La date du 1er janvier 2005 qui sonne le réveil est venue donc balayer tout un système. Mais, reconnaît l’AMITH, les difficultés ont commencé bien avant. L’entrée des pays de l’EST dans le jeu (Roumanie, Bulgarie), dotés d’un niveau de qualification meilleur, et d’un coût salarial plus bas que le Maroc, avait déjà sonné une première alerte il y a quatre ans. Le concept se radicalise aujourd’hui avec l’Inde et la Chine. Une nouvelle division du travail est ainsi née.
Les premières commandes des donneurs d’ordres sont envoyées en Asie et le réassort dans les pays proches. «Dans l’ancien contexte, on pouvait se permettre d’être de simples façonniers. Aujourd’hui, cela ne suffit plus », estime M. Tazi, pour qui seul ce métier de façonnier (surtout quand il n’est pas réactif) est en péril. « Le Maroc, poursuit-il, n’a ni la réactivité de la Roumanie (plus proche de l’Europe), ni le niveau de qualification de la Turquie, ni la disponibilité de l’administration tunisienne». C’est de là que doit s’installer la future stratégie.
En attendant ce programme promis d’ici fin février, force est de constater (du moins c’est le point de vue de l’AMITH) que tout n’est pas perdu. Il y a des branches d’activités, qui peuvent encore tirer leur épingle du jeu. « Chine ou pas, s’exclame un industriel, certaines activités, comme les jeans n’ont rien à craindre de la concurrence chinoise». D’autant que, le nouvel environnement économique n’offre pas que des avantages.
Par exemple, les industriels marocains peuvent toujours rattraper des points de compétitivité en exploitant les avantages offerts par l’ALE signé avec la Turquie. « En façonnant les tissus en provenance de la Turquie, explique un membre de l’AMITH, nos produits sont introduits en Europe exemptés, des 13% de droits de douane qu’ils auraient payés si la matière première provenait hors de l’Euromed. ». L’accord signé avec la Turquie est donc loin de représenter un danger pour le secteur.

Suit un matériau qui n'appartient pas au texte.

Lemma rx_transacted core ops words count b :
  let r := gpueb_io_rx core ops words count b in
  transacted core r.1.1.2 b r.2 r.1.1.1 rx_frame /\ (r.1.1.1 <> 0 -> r.1.2 = words).
Proof.
  cbv zeta. unfold gpueb_io_rx. destruct words as [ws|]; [|split; [apply nothing_done; cbn; lia|reflexivity]].
  destruct (negb (count =? 8)); [split; [apply nothing_done; cbn; lia|reflexivity]|]. set (frame := rx_frame).
  destruct (io_guard_cases core ops) as [(c & -> & He & Hp & Hu & ->)|(ret & Hr & ->)];
    [|destruct ret; [lia|split; [apply nothing_done; cbn; lia|reflexivity]..]].
  pose proof (rd_trace GPUEB_IO_RECV 0 b) as Ht. destruct (rd GPUEB_IO_RECV 0 b) as [[ret pending] b1]. cbn in Ht.
  assert (Hp1 : [Read GPUEB_IO_RECV 0] `prefix_of` frame) by (apply prefix_app_r; reflexivity).
  destruct (Z.eqb_spec ret 0) as [->|]; cbn [negb].
  2: { pose proof (transacted_fault c b b1 _ ret frame He Hp Hu Ht ltac:(discriminate) Hp1) as H1. now destruct (io_fault _ _). }
  destruct (_ =? 0); [split; [apply (transacted_kept c b b1 [Read GPUEB_IO_RECV 0]); try assumption; cbn; congruence || lia|reflexivity]|].
  destruct (read_words_trace 8 GPUEB_IO_RX [] b1) as (l & Hl & Hpre & Hfull).
  destruct (read_words 8 _ _ b1) as [[ret2 received] b2]. cbn [fst snd] in Hl, Hfull. rewrite Ht, <- app_assoc in Hl.
  assert (Hp2 : [Read GPUEB_IO_RECV 0] ++ l `prefix_of` frame) by (apply prefix_app, prefix_app_r, Hpre).
  destruct (Z.eqb_spec ret2 0) as [->|]; cbn [negb].
  2: { pose proof (transacted_fault c b b2 _ ret2 frame He Hp Hu Hl ltac:(discriminate) Hp2) as H1. now destruct (io_fault _ _). }
  rewrite (Hfull eq_refl) in Hl. pose proof (wr_trace GPUEB_IO_CLEAR 0 GPUEB_IO_CHANNEL b2) as Hw.
  destruct (wr GPUEB_IO_CLEAR 0 GPUEB_IO_CHANNEL b2) as [ret3 b3]. cbn [fst snd] in Hw. rewrite Hl, <- !app_assoc in Hw.
  destruct (Z.eqb_spec ret3 0) as [->|]; cbn [negb].
  - split; [apply (transacted_kept c b b3 frame); try assumption; try discriminate; auto|cbn; congruence].
  - pose proof (transacted_fault c b b3 frame ret3 frame He Hp Hu Hw ltac:(discriminate) ltac:(reflexivity)) as H1.
    now destruct (io_fault _ _).
Qed.

Lemma gpr_transacted core ops offset value b :
  let r := gpueb_io_gpr_read core ops offset value b in
  transacted core r.1.1.2 b r.2 r.1.1.1 [Read GPUEB_IO_GPR offset].
Proof.
  cbv zeta. unfold gpueb_io_gpr_read. destruct value as [v|]; [|apply nothing_done; cbn; lia].
  destruct (gpueb_io_bounds _ _ _); [|apply nothing_done; cbn; lia..].
  destruct (io_guard_cases core ops) as [(c & -> & He & Hp & Hu & ->)|(ret & Hr & ->)];
    [|destruct ret; [lia|apply nothing_done; cbn; lia..]].
  pose proof (rd_trace GPUEB_IO_GPR offset b) as Ht. destruct (rd GPUEB_IO_GPR offset b) as [[ret v'] b1]. cbn in Ht.
  destruct (Z.eqb_spec ret 0) as [->|]; cbn [negb].
  - apply (transacted_kept c b b1 [Read GPUEB_IO_GPR offset]); try assumption; try discriminate; auto.
  - pose proof (transacted_fault c b b1 _ ret _ He Hp Hu Ht ltac:(discriminate) ltac:(reflexivity)) as H1.
    now destruct (io_fault _ _).
Qed.
(* ===== verification/GpuSram.v ===== *)
(** * The GPUEB SRAM owner: [gpu/sram-owner/mt6878-gpueb-sram-core.c]

    One exclusive owner of the GPUEB SRAM hands out two client windows. *)

From S2P Require Import Prelude GpuIo.

Abbreviation GPUEB_SRAM_BASE := 0x13c00000 (only parsing).
Abbreviation GPUEB_SRAM_SIZE := 0x40000 (only parsing).
Abbreviation GPUEB_GPR_OFFSET := 0x3fd1c (only parsing).
Abbreviation GPUEB_GPR_SIZE := 0x64 (only parsing).
Abbreviation GPUEB_MBOX_OFFSET := 0x3fd80 (only parsing).
Abbreviation GPUEB_MBOX_SIZE := 0x280 (only parsing).

Inductive gpueb_sram_window : Type :=
| GPUEB_WINDOW_GPR
| GPUEB_WINDOW_MBOX
| GPUEB_WINDOW_COUNT.
#[export] Instance gpueb_sram_window_eq_dec : EqDecision gpueb_sram_window.
Proof. solve_decision. Defined.
Inductive gpueb_sram_phase : Type :=
| GPUEB_SRAM_NEW
| GPUEB_SRAM_OWNED
| GPUEB_SRAM_QUARANTINED
| GPUEB_SRAM_CLOSED.
#[export] Instance gpueb_sram_phase_eq_dec : EqDecision gpueb_sram_phase.
Proof. solve_decision. Defined.

Record gpueb_sram_range : Type := Range { start : Z; size : Z }.
Record gpueb_sram_core : Type := SramCore {
  phase : gpueb_sram_phase;
  clients : Z;
  whole : gpueb_sram_range
}.

Definition is_phase (c : gpueb_sram_core) (p : gpueb_sram_phase) : bool := bool_decide (phase c = p).

Definition words : list Z := [4; 8; 3; 6; 9; 4; 6; 6; 1; 4; 3].

(** Status and [*offset] afterwards; [offset] is [None] for a null pointer. *)
Definition gpueb_sram_tx_slot (channel count : Z) (offset : option Z) : Z * option Z :=
  match offset with
  | None => (- EINVAL, offset)
  | Some _ =>
    if (len words <=? channel) || negb (count =? nth (Z.to_nat channel) words 0) then (- EINVAL, offset)
    else (0, Some (fold_left (fun start w => u64 (start + w * 4)) (firstn (Z.to_nat channel) words) 0))
  end.

(** Offset and size of a window inside the SRAM. *)
Definition window_profile (type : gpueb_sram_window) : option (Z * Z) :=
  match type with
  | GPUEB_WINDOW_GPR => Some (GPUEB_GPR_OFFSET, GPUEB_GPR_SIZE)
  | GPUEB_WINDOW_MBOX => Some (GPUEB_MBOX_OFFSET, GPUEB_MBOX_SIZE)
  | GPUEB_WINDOW_COUNT => None
  end.

Definition window_bit (type : gpueb_sram_window) : Z :=
  match type with
  | GPUEB_WINDOW_GPR => Z.shiftl 1 0
  | GPUEB_WINDOW_MBOX => Z.shiftl 1 1
  | GPUEB_WINDOW_COUNT => Z.shiftl 1 2
  end.

Definition gpueb_sram_validate (start size : Z) : Z :=
  if (size =? 0) || (UINT64_MAX - u64 (size - 1) <? start) then - ERANGE
  else if negb (start =? GPUEB_SRAM_BASE) || negb (size =? GPUEB_SRAM_SIZE) then - EINVAL
  else if (size <? GPUEB_GPR_OFFSET) || (u64 (size - GPUEB_GPR_OFFSET) <? GPUEB_GPR_SIZE)
          || negb (GPUEB_GPR_OFFSET + GPUEB_GPR_SIZE =? GPUEB_MBOX_OFFSET)
          || (size <? GPUEB_MBOX_OFFSET) || negb (GPUEB_MBOX_SIZE =? u64 (size - GPUEB_MBOX_OFFSET))
  then - ERANGE
  else 0.

Definition gpueb_sram_open (core : option gpueb_sram_core) (start size : Z) : Z * option gpueb_sram_core :=
  match core with
  | None => (- EINVAL, core)
  | Some c =>
    if negb (is_phase c GPUEB_SRAM_NEW) then (- EBUSY, core)
    else match gpueb_sram_validate start size with
    | 0 => (0, Some (SramCore GPUEB_SRAM_OWNED 0 (Range start size)))
    | ret => (ret, core)
    end
  end.

Definition gpueb_sram_claim_window (core : option gpueb_sram_core) (type : gpueb_sram_window)
    : Z * option gpueb_sram_core :=
  match core, window_profile type with
  | Some c, Some _ =>
    if negb (is_phase c GPUEB_SRAM_OWNED) then (- ESHUTDOWN, core)
    else if negb (Z.land (clients c) (window_bit type) =? 0) then (- EBUSY, core)
    else (0, Some (SramCore (phase c) (Z.lor (clients c) (window_bit type)) (whole c)))
  | _, _ => (- EINVAL, core)
  end.

Definition gpueb_sram_put_window (core : option gpueb_sram_core) (type : gpueb_sram_window)
    : Z * option gpueb_sram_core :=
  match core, window_profile type with
  | Some c, Some _ =>
    if Z.land (clients c) (window_bit type) =? 0 then (- ENOENT, core)
    else (0, Some (SramCore (phase c) (Z.ldiff (clients c) (window_bit type)) (whole c)))
  | _, _ => (- EINVAL, core)
  end.

(** Status and [*range] afterwards. *)
Definition gpueb_sram_window_range (core : option gpueb_sram_core) (type : gpueb_sram_window) (offset sz : Z)
    (range : option gpueb_sram_range) : Z * option gpueb_sram_range :=
  match core, range, window_profile type with
  | Some c, Some _, Some (base, capacity) =>
    if negb (is_phase c GPUEB_SRAM_OWNED) then (- ESHUTDOWN, range)
    else if Z.land (clients c) (window_bit type) =? 0 then (- ENOENT, range)
    else if (sz =? 0) || negb (Z.land offset 3 =? 0) || negb (Z.land sz 3 =? 0) || (capacity <? offset)
            || (u64 (capacity - offset) <? sz)
    then (- ERANGE, range)
    else (0, Some (Range (u64 (u64 (start (whole c) + base) + offset)) sz))
  | _, _, _ => (- EINVAL, range)
  end.

Definition gpueb_sram_quarantine (core : option gpueb_sram_core) : Z * option gpueb_sram_core :=
  match core with
  | None => (- EINVAL, core)
  | Some c =>
    if is_phase c GPUEB_SRAM_QUARANTINED then (0, core)
    else if negb (is_phase c GPUEB_SRAM_OWNED) then (- EINVAL, core)
    else (0, Some (SramCore GPUEB_SRAM_QUARANTINED (clients c) (whole c)))
  end.

Definition gpueb_sram_close (core : option gpueb_sram_core) : Z * option gpueb_sram_core :=
  match core with
  | None => (- EINVAL, core)
  | Some c =>
    if is_phase c GPUEB_SRAM_QUARANTINED || negb (clients c =? 0) then (- EBUSY, core)
    else if negb (is_phase c GPUEB_SRAM_OWNED) then (- EINVAL, core)
    else (0, Some (SramCore GPUEB_SRAM_CLOSED (clients c) (whole c)))
  end.

(** ** Calls and the invariant *)

Inductive sram_call : Type :=
| CallOpen (start size : Z)
| CallClaim (type : gpueb_sram_window)
| CallPut (type : gpueb_sram_window)
| CallQuarantine
| CallClose.

Definition sram_step (c : gpueb_sram_core) (e : sram_call) : gpueb_sram_core :=
  default c (match e with
  | CallOpen s n => gpueb_sram_open (Some c) s n
  | CallClaim t => gpueb_sram_claim_window (Some c) t
  | CallPut t => gpueb_sram_put_window (Some c) t
  | CallQuarantine => gpueb_sram_quarantine (Some c)
  | CallClose => gpueb_sram_close (Some c)
  end).2.

Definition new_core : gpueb_sram_core := SramCore GPUEB_SRAM_NEW 0 (Range 0 0).
Definition run (es : list sram_call) : gpueb_sram_core := fold_left sram_step es new_core.

(** A window is held when its bit is set. *)
Definition holds (c : gpueb_sram_core) (t : gpueb_sram_window) : Prop := Z.land (clients c) (window_bit t) <> 0.

Definition sram_inv (c : gpueb_sram_core) : Prop :=
  0 <= clients c < 4 /\
  match phase c with
  | GPUEB_SRAM_NEW => clients c = 0
  | GPUEB_SRAM_OWNED | GPUEB_SRAM_QUARANTINED => whole c = Range GPUEB_SRAM_BASE GPUEB_SRAM_SIZE
  | GPUEB_SRAM_CLOSED => clients c = 0 /\ whole c = Range GPUEB_SRAM_BASE GPUEB_SRAM_SIZE
  end.

Lemma four_clients (P : Z -> Prop) : P 0 -> P 1 -> P 2 -> P 3 -> forall k, 0 <= k < 4 -> P k.
Proof. intros ? ? ? ? k Hk. assert (k = 0 \/ k = 1 \/ k = 2 \/ k = 3) as [->|[->|[->| ->]]] by lia; assumption. Qed.

Lemma claim_range k t : 0 <= k < 4 -> window_profile t <> None -> 0 <= Z.lor k (window_bit t) < 4.
Proof. intros Hk Ht. revert k Hk. apply four_clients; destruct t; try easy; vm_compute; split; congruence. Qed.
Lemma put_range k t : 0 <= k < 4 -> window_profile t <> None -> 0 <= Z.ldiff k (window_bit t) < 4.
Proof. intros Hk Ht. revert k Hk. apply four_clients; destruct t; try easy; vm_compute; split; congruence. Qed.

Lemma open_validated s n : gpueb_sram_validate s n = 0 -> s = GPUEB_SRAM_BASE /\ n = GPUEB_SRAM_SIZE.
Proof. intros H. unfold gpueb_sram_validate in H. guards H. lia. Qed.

Lemma step_inv c e : sram_inv c -> sram_inv (sram_step c e).
Proof.
  intros Hi. pose proof Hi as [Hc Hp]. unfold sram_step, sram_inv, is_phase in *. destruct e as [s n|t|t| |].
  - unfold gpueb_sram_open, is_phase. case_bool_decide as E; cbn; [|exact Hi].
    destruct (gpueb_sram_validate s n) eqn:V; cbn; try exact Hi.
    apply open_validated in V as [-> ->]. split; [lia|reflexivity].
  - unfold gpueb_sram_claim_window, is_phase. destruct (window_profile t) eqn:W; [|exact Hi].
    case_bool_decide as E; cbn [negb]; [|exact Hi]. destruct (negb _); [exact Hi|]. cbn. rewrite E in *.
    split; [|exact Hp]. apply claim_range; [assumption|congruence].
  - unfold gpueb_sram_put_window. destruct (window_profile t) eqn:W; [|exact Hi].
    destruct (_ =? 0) eqn:E; [exact Hi|]. cbn.
    split; [apply put_range; [assumption|congruence]|].
    destruct (phase c); try exact Hp; [rewrite Hp in E|destruct Hp as [Hp _]; rewrite Hp in E]; now rewrite Z.land_0_l in E.
  - unfold gpueb_sram_quarantine, is_phase. case_bool_decide; [exact Hi|]. case_bool_decide as E; cbn; [|exact Hi].
    rewrite E in Hp. auto.
  - unfold gpueb_sram_close, is_phase. case_bool_decide; [exact Hi|]. cbn [orb].
    destruct (Z.eqb_spec (clients c) 0) as [E0|]; [|exact Hi]. cbn [negb]. case_bool_decide as E; cbn; [|exact Hi].
    rewrite E in Hp. repeat split; try lia; assumption.
Qed.
Lemma sram_run_inv es : sram_inv (run es).
Proof.
  unfold run. assert (H0 : sram_inv new_core) by (split; [cbn; lia|reflexivity]). revert H0. generalize new_core.
  induction es as [|e es IH]; intros c Hc; [exact Hc|]. cbn. apply IH. now apply step_inv.
Qed.

Lemma window_bounds t base capacity : window_profile t = Some (base, capacity) ->
  0 <= base /\ 0 < capacity /\ base + capacity <= GPUEB_SRAM_SIZE.
Proof. destruct t; intros [= <- <-]; lia. Qed.

Lemma window_range_ok c t offset sz r0 r : sram_inv c -> is_u64 offset -> is_u64 sz ->
  gpueb_sram_window_range (Some c) t offset sz (Some r0) = (0, Some r) ->
  exists base capacity, window_profile t = Some (base, capacity) /\ holds c t /\ phase c = GPUEB_SRAM_OWNED /\
    0 < size r /\ start r = GPUEB_SRAM_BASE + base + offset /\ size r = sz /\ offset + size r <= capacity.
Proof.
  intros [Hc Hp] Ho Hs H. unfold gpueb_sram_window_range, is_phase in H.
  destruct (window_profile t) as [[base capacity]|] eqn:W; [|discriminate].
  pose proof (window_bounds t base capacity W). case_bool_decide as E; cbn [negb] in H; [|discriminate].
  rewrite E in Hp. destruct (Z.eqb_spec (Z.land (clients c) (window_bit t)) 0); [discriminate|].
  destruct (_ || _) eqn:G; [discriminate|]. injection H as <-. exists base, capacity. unfold_widths.
  assert (Hcap : offset <= capacity) by lia. rewrite (Z.mod_small (capacity - offset)) in G by lia.
  rewrite Hp. cbn. rewrite !Z.mod_small by (rewrite ?Z.mod_small; lia). repeat split; try assumption; lia.
Qed.

(** ** Claims *)

(** After any sequence of calls, every range the owner hands out lies
    inside the SRAM and inside the window of its type, is only handed out
    while the SRAM is owned and that window is claimed, and ranges of the two
    window types never overlap: the general-purpose registers and the mailbox
    have separate owners. *)
Theorem sram_ranges_disjoint es t1 t2 o1 n1 o2 n2 r0 r1 r2 :
  is_u64 o1 -> is_u64 n1 -> is_u64 o2 -> is_u64 n2 ->
  gpueb_sram_window_range (Some (run es)) t1 o1 n1 (Some r0) = (0, Some r1) ->
  gpueb_sram_window_range (Some (run es)) t2 o2 n2 (Some r0) = (0, Some r2) ->
  holds (run es) t1 /\ holds (run es) t2 /\ phase (run es) = GPUEB_SRAM_OWNED /\
  GPUEB_SRAM_BASE <= start r1 /\ start r1 + size r1 <= GPUEB_SRAM_BASE + GPUEB_SRAM_SIZE /\
  (t1 <> t2 -> start r1 + size r1 <= start r2 \/ start r2 + size r2 <= start r1).
Proof.
  intros Ho1 Hn1 Ho2 Hn2 H1 H2. pose proof (sram_run_inv es) as Hi.
  apply (window_range_ok _ _ _ _ _ _ Hi Ho1 Hn1) in H1 as (b1 & c1 & W1 & Hh1 & Hp1 & Hs1 & E1 & F1 & L1).
  apply (window_range_ok _ _ _ _ _ _ Hi Ho2 Hn2) in H2 as (b2 & c2 & W2 & Hh2 & _ & Hs2 & E2 & F2 & L2).
  pose proof (window_bounds _ _ _ W1). unfold_widths. repeat split; try assumption; try lia.
  intros Hne. destruct t1, t2; try congruence; try discriminate W1; try discriminate W2; injection W1 as <- <-; injection W2 as <- <-; lia.
Qed.
Definition opened_1 : list sram_call :=
  [CallOpen GPUEB_SRAM_BASE GPUEB_SRAM_SIZE; CallClaim GPUEB_WINDOW_GPR; CallClaim GPUEB_WINDOW_MBOX].
Lemma sram_ranges_disjoint_witness : 0x13c3fd1c + 0x64 <= 0x13c3fd80 \/ 0x13c3fd80 + 4 <= 0x13c3fd1c.
Proof.
  apply (sram_ranges_disjoint opened_1 GPUEB_WINDOW_GPR GPUEB_WINDOW_MBOX 0 0x64 0 4 (Range 0 0)
    (Range 0x13c3fd1c 0x64) (Range 0x13c3fd80 4)); try (unfold is_u64; lia); try reflexivity. discriminate.
Defined.

(** The transmit slots of the mailbox are laid out back to back: slot [i]
    starts where slot [i-1] ends, all slots together fill exactly the 0xd8
    bytes below the receive area, the slot of the mailbox channel is where the
    mailbox core writes its eight words, and it lies inside the data region. *)
Theorem sram_tx_slots channel count o :
  0 <= channel < 11 -> count = nth (Z.to_nat channel) words 0 ->
  exists offset, gpueb_sram_tx_slot channel count (Some o) = (0, Some offset) /\
    0 <= offset /\ offset + 4 * count <= 0xd8 /\
    (channel + 1 < 11 -> gpueb_sram_tx_slot (channel + 1) (nth (Z.to_nat (channel + 1)) words 0) (Some o)
       = (0, Some (offset + 4 * count))) /\
    (channel = 10 -> offset + 4 * count = 0xd8) /\
    (channel = 1 -> offset = GPUEB_IO_TX /\ count = GPUEB_IO_WORDS /\
       gpueb_io_bounds GPUEB_IO_DATA offset (4 * count) = 0).
Proof.
  intros Hc ->.
  assert (channel = 0 \/ channel = 1 \/ channel = 2 \/ channel = 3 \/ channel = 4 \/ channel = 5 \/ channel = 6 \/
          channel = 7 \/ channel = 8 \/ channel = 9 \/ channel = 10) as Hcase by lia.
  repeat destruct Hcase as [->|Hcase]; try (subst channel);
    (eexists; split; [reflexivity|]; repeat split; try (vm_compute; congruence); intros; try lia; reflexivity).
Qed.
Lemma sram_tx_slots_witness : gpueb_sram_tx_slot 1 8 (Some 0) = (0, Some GPUEB_IO_TX).
Proof.
  destruct (sram_tx_slots 1 8 0) as (offset & H1 & _ & _ & _ & _ & H2); [lia|reflexivity|].
  destruct (H2 eq_refl) as (-> & _). exact H1.
Defined.
(** Mailbox transfers. A submission that succeeds wrote the whole slot of
    its channel in order and then rang exactly its doorbell, one that fails
    rang none. The interrupt thread either delivers nothing, or it first reads,
    then acknowledges exactly the pending messages, and hands each bound
    channel the words of its slot; reply channels must have a command in
    flight, and are free afterwards. *)
Theorem mailbox_transfers c client i ws :
  performs (mt6878_gpueb_reset_trysend c client (u32 i) (Some ws)) (fun p s => if p.1 =? 0 then submits (u32 i) ws s else no_doorbell s) /\
  performs (mailbox_irq_thread c) (fun p s => delivers c p.2 s \/ forall i, tally (acked i) s = 0 /\ tally (received i) s = 0).
Proof. split; [apply trysend_order, u32_range|apply thread_order]. Qed.
(** Status (0 or a negative error) and [*out] afterwards, or a bad outcome. *)
Definition tetris_gpueb_inspect_segments (authenticated : ptr (list Z)) (bytes : Z) (out : ptr segment_info)
    : outcome (Z * segment_info) :=
  let p := pointee authenticated in
  let input := Prelude.addr authenticated in
  let output := Prelude.addr out in
  let finish (m : outcome segment_info) :=
    match m with
    | Value i => Value (0, i)
    | Error e => Value (e, pointee out)
    | OutOfBounds => OutOfBounds
    | OutOfFuel => OutOfFuel
    end in
  if null authenticated || null out || (bytes =? 0) || (0x100000 <? bytes) || (UINT64_MAX - input <? bytes)
     || (UINT64_MAX - output <? sizeof_info)
     || ((input <? output + sizeof_info) && (output <? input + bytes))
  then Value (- EINVAL, pointee out)
  else
  if (4 <=? bytes) && (match little p 0 4 with Value m => m =? pt_magic | _ => false end) then finish (inspect_pt p bytes)
  else if (bytes <? 4) || negb ((byte_at p 0 =? 0x7f) && (byte_at p 1 =? 69) && (byte_at p 2 =? 76) && (byte_at p 3 =? 70))
  then Value (0, zero_info)
  else finish (inspect_elf p bytes).

(** ** Outcomes that are values or errors *)

Definition ok {A} (m : outcome A) (Q : A -> Prop) : Prop :=
  match m with Value a => Q a | Error e => e = - EINVAL | OutOfBounds | OutOfFuel => False end.

Lemma ok_bind {A B} (m : outcome A) (k : A -> outcome B) (P : A -> Prop) (Q : B -> Prop) :
  ok m P -> (forall a, P a -> ok (k a) Q) -> ok (m ≫= k) Q.
Proof. destruct m; cbn; auto. Qed.
Lemma ok_require {B} b (k : unit -> outcome B) (Q : B -> Prop) :
  (b = true -> ok (k tt) Q) -> ok (require b ≫= k) Q.
Proof. intros Hk. destruct b; cbn; [now apply Hk|lia]. Qed.
Lemma ok_ret {A} (a : A) (Q : A -> Prop) : Q a -> ok (mret a) Q.
Proof. auto. Qed.
Lemma ok_if {A} (b : bool) (m m' : outcome A) (Q : A -> Prop) :
  (b = true -> ok m Q) -> (b = false -> ok m' Q) -> ok (if b then m else m') Q.
Proof. destruct b; auto. Qed.

Section Image.
Context (p : list Z) (bytes : Z).
Context (Hlen : len p = bytes) (Hbytes : 0 < bytes <= 0x100000) (Hok : bytes_ok p).

Lemma little_range_nat at_ m : 0 <= foldl (fun value i =>
    Z.lor value (Z.shiftl (byte_at p (at_ + Z.of_nat i)) (8 * Z.of_nat i))) 0 (seq 0 m) < 2 ^ (8 * Z.of_nat m).
Proof.
  induction m as [|m IH]; [change (2 ^ (8 * Z.of_nat 0)) with 1; cbn [seq foldl]; lia|].
  rewrite seq_S, foldl_app. cbn [foldl]. set (v := foldl _ 0 (seq 0 m)) in *. rewrite Nat.add_0_l.
  pose proof (byte_at_u8 p (at_ + Z.of_nat m) Hok) as Hb. unfold is_u8 in Hb.
  rewrite lor_shiftl_add by lia. replace (8 * Z.of_nat (S m)) with (8 * Z.of_nat m + 8) by lia.
  rewrite Z.pow_add_r by lia. change (2 ^ 8) with 256. nia.
Qed.
Lemma little_range at_ n : 0 <= n -> 0 <= foldl (fun value i =>
    Z.lor value (Z.shiftl (byte_at p (at_ + Z.of_nat i)) (8 * Z.of_nat i))) 0 (seq 0 (Z.to_nat n)) < 2 ^ (8 * n).
Proof. intros Hn. pose proof (little_range_nat at_ (Z.to_nat n)) as H. now rewrite Z2Nat.id in H. Qed.
Lemma ok_little {B} at_ n (k : Z -> outcome B) (Q : B -> Prop) : 0 <= n -> 0 <= at_ -> at_ + n <= bytes ->
  (forall v, 0 <= v < 2 ^ (8 * n) -> ok (k v) Q) -> ok (little p at_ n ≫= k) Q.
Proof.
  intros Hn Ha Hb Hk. unfold little. replace ((0 <=? at_) && (at_ + n <=? len p)) with true by lia.
  cbn. apply Hk. now apply little_range.
Qed.
Lemma ok_at_byte {B} i (k : Z -> outcome B) (Q : B -> Prop) : 0 <= i < bytes ->
  (forall v, is_u8 v -> ok (k v) Q) -> ok (at_byte p i ≫= k) Q.
Proof.
  intros Hi Hk. unfold at_byte. replace ((0 <=? i) && (i <? len p)) with true by lia. cbn. apply Hk. now apply byte_at_u8.
Qed.

(** ** Partition framing *)

Lemma power_of_two a : 0 < a -> Z.land a (a - 1) = 0 -> exists k, 0 <= k /\ a = 2 ^ k.
Proof.
  intros Ha Hl. exists (Z.log2 a). split; [apply Z.log2_nonneg|].
  destruct (Z.log2_spec a Ha) as [Hlo Hhi]. rewrite Z.pow_succ_r in Hhi by apply Z.log2_nonneg.
  destruct (Z.eq_dec a (2 ^ Z.log2 a)) as [|Hne]; [assumption|exfalso].
  assert (Hbit : Z.testbit (Z.land a (a - 1)) (Z.log2 a) = true).
  { rewrite Z.land_spec, Z.bit_log2 by lia. replace (Z.log2 a) with (Z.log2 (a - 1)); [apply Z.bit_log2; lia|].
    apply Z.log2_unique; [apply Z.log2_nonneg|]. rewrite Z.pow_succ_r by apply Z.log2_nonneg. lia. }
  rewrite Hl, Z.bits_0 in Hbit. discriminate.
Qed.
(** Rounding up to an alignment never shrinks and is bounded. *)
Lemma round_up n a : 0 < a -> Z.land a (a - 1) = 0 -> 0 <= n ->
  n <= Z.ldiff (n + a - 1) (a - 1) /\ Z.ldiff (n + a - 1) (a - 1) <= n + a - 1.
Proof.
  intros Ha Hl Hn. destruct (power_of_two a Ha Hl) as (k & Hk & ->).
  replace (2 ^ k - 1) with (Z.ones k) by (rewrite Z.ones_equiv; lia).
  rewrite Z.ldiff_ones_r, Z.shiftr_div_pow2, Z.shiftl_mul_pow2 by assumption.
  pose proof (Z.div_mod (n + 2 ^ k - 1) (2 ^ k)). pose proof (Z.mod_pos_bound (n + 2 ^ k - 1) (2 ^ k)). lia.
Qed.

Definition pt_ok (offset : Z) (segs : list gpueb_segment) : Prop :=
  Forall (fun s => 0 < file_bytes s /\ 24 <= file_offset s /\ file_offset s + file_bytes s <= offset) segs /\
  ForallOrdPairs (fun a b => file_offset a + file_bytes a <= file_offset b) segs.

Lemma pt_push offset segs s offset' : pt_ok offset segs -> 0 <= offset ->
  file_offset s = offset + 24 -> 0 < file_bytes s -> file_offset s + file_bytes s <= offset' -> pt_ok offset' (segs ++ [s]).
Proof.
  intros [Hf Hp] Ho Hs Hb He. split.
  - apply Forall_app. split; [|repeat constructor; lia]. eapply Forall_impl; [exact Hf|]. cbn. lia.
  - apply ordpairs_snoc; [assumption|]. eapply Forall_impl; [exact Hf|]. cbn. lia.
Qed.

Mais la survie devra venir de l’intérieur du Maroc. La réponse qu’apportera le gouvernement aux doléances du secteur est très attendue par les opérateurs. Ceux-ci, pour une fois, se veulent modérés. Plus d’attaques directes contre le SMIG, mais les pontes de l’AMITH mettent en épingle les exemples d’un pays comme le Bangladesh, où le salaire minimum a été supprimé. Bien entendu, les industriels ne veulent pas en venir là au Maroc, mais aimeraient l’instauration d’un « SMIG régional ». La question a été évoquée devant le Premier ministre. « C’est une formule largement pratiquée, l’adopter c’est simplement sortir d’une hypocrisie», fait remarquer un opérateur pour qui, « appliquer à Guercif le même SMIG qu’à Casablanca, quand on sait la différence de niveau de vie entre ces deux lieux, c’est pousser les habitants de la petite bourgade dans les radeaux de Gibraltar». Les autres revendications ont trait à la douane. l’AMITH préfère une substitution de la protection non tarifaire à la vieille protection tarifaire qui, dans l’ancien ordre, était destinée à protéger l’industrie locale. «Pour gagner des points sur la compétitivité à l’export, il faut une réduction des droits de douane sur les fournitures et accessoires ». La mise en place des plates-formes d’exportation pourrait aussi sauver beaucoup d’usines, à l’exemple du groupe Décathlon qui tire, à lui seul, 70 a 100 façonniers.
Le partenariat AMITH- Gouvernement trouve sa raison d’être dans la sauvegarde d’emploi, critère qui servira d’arbitrage entre les décisions des uns et des autres. Aussi, dans cette optique, un business plan sera mis en place pour le maintien des entreprises en difficultés. A signaler que le Premier ministre s’oppose déjà à la baisse de 50% des charges de la CNSS, mais reste ouvert à toutes les autres demandes comme la remise à zéro des comptes dans le cadre du régime économiques en douane. En tout cas, la transition du façonnier au fabricant de produit fini demande non seulement du talent mais aussi de l’argent. Reste où le trouver.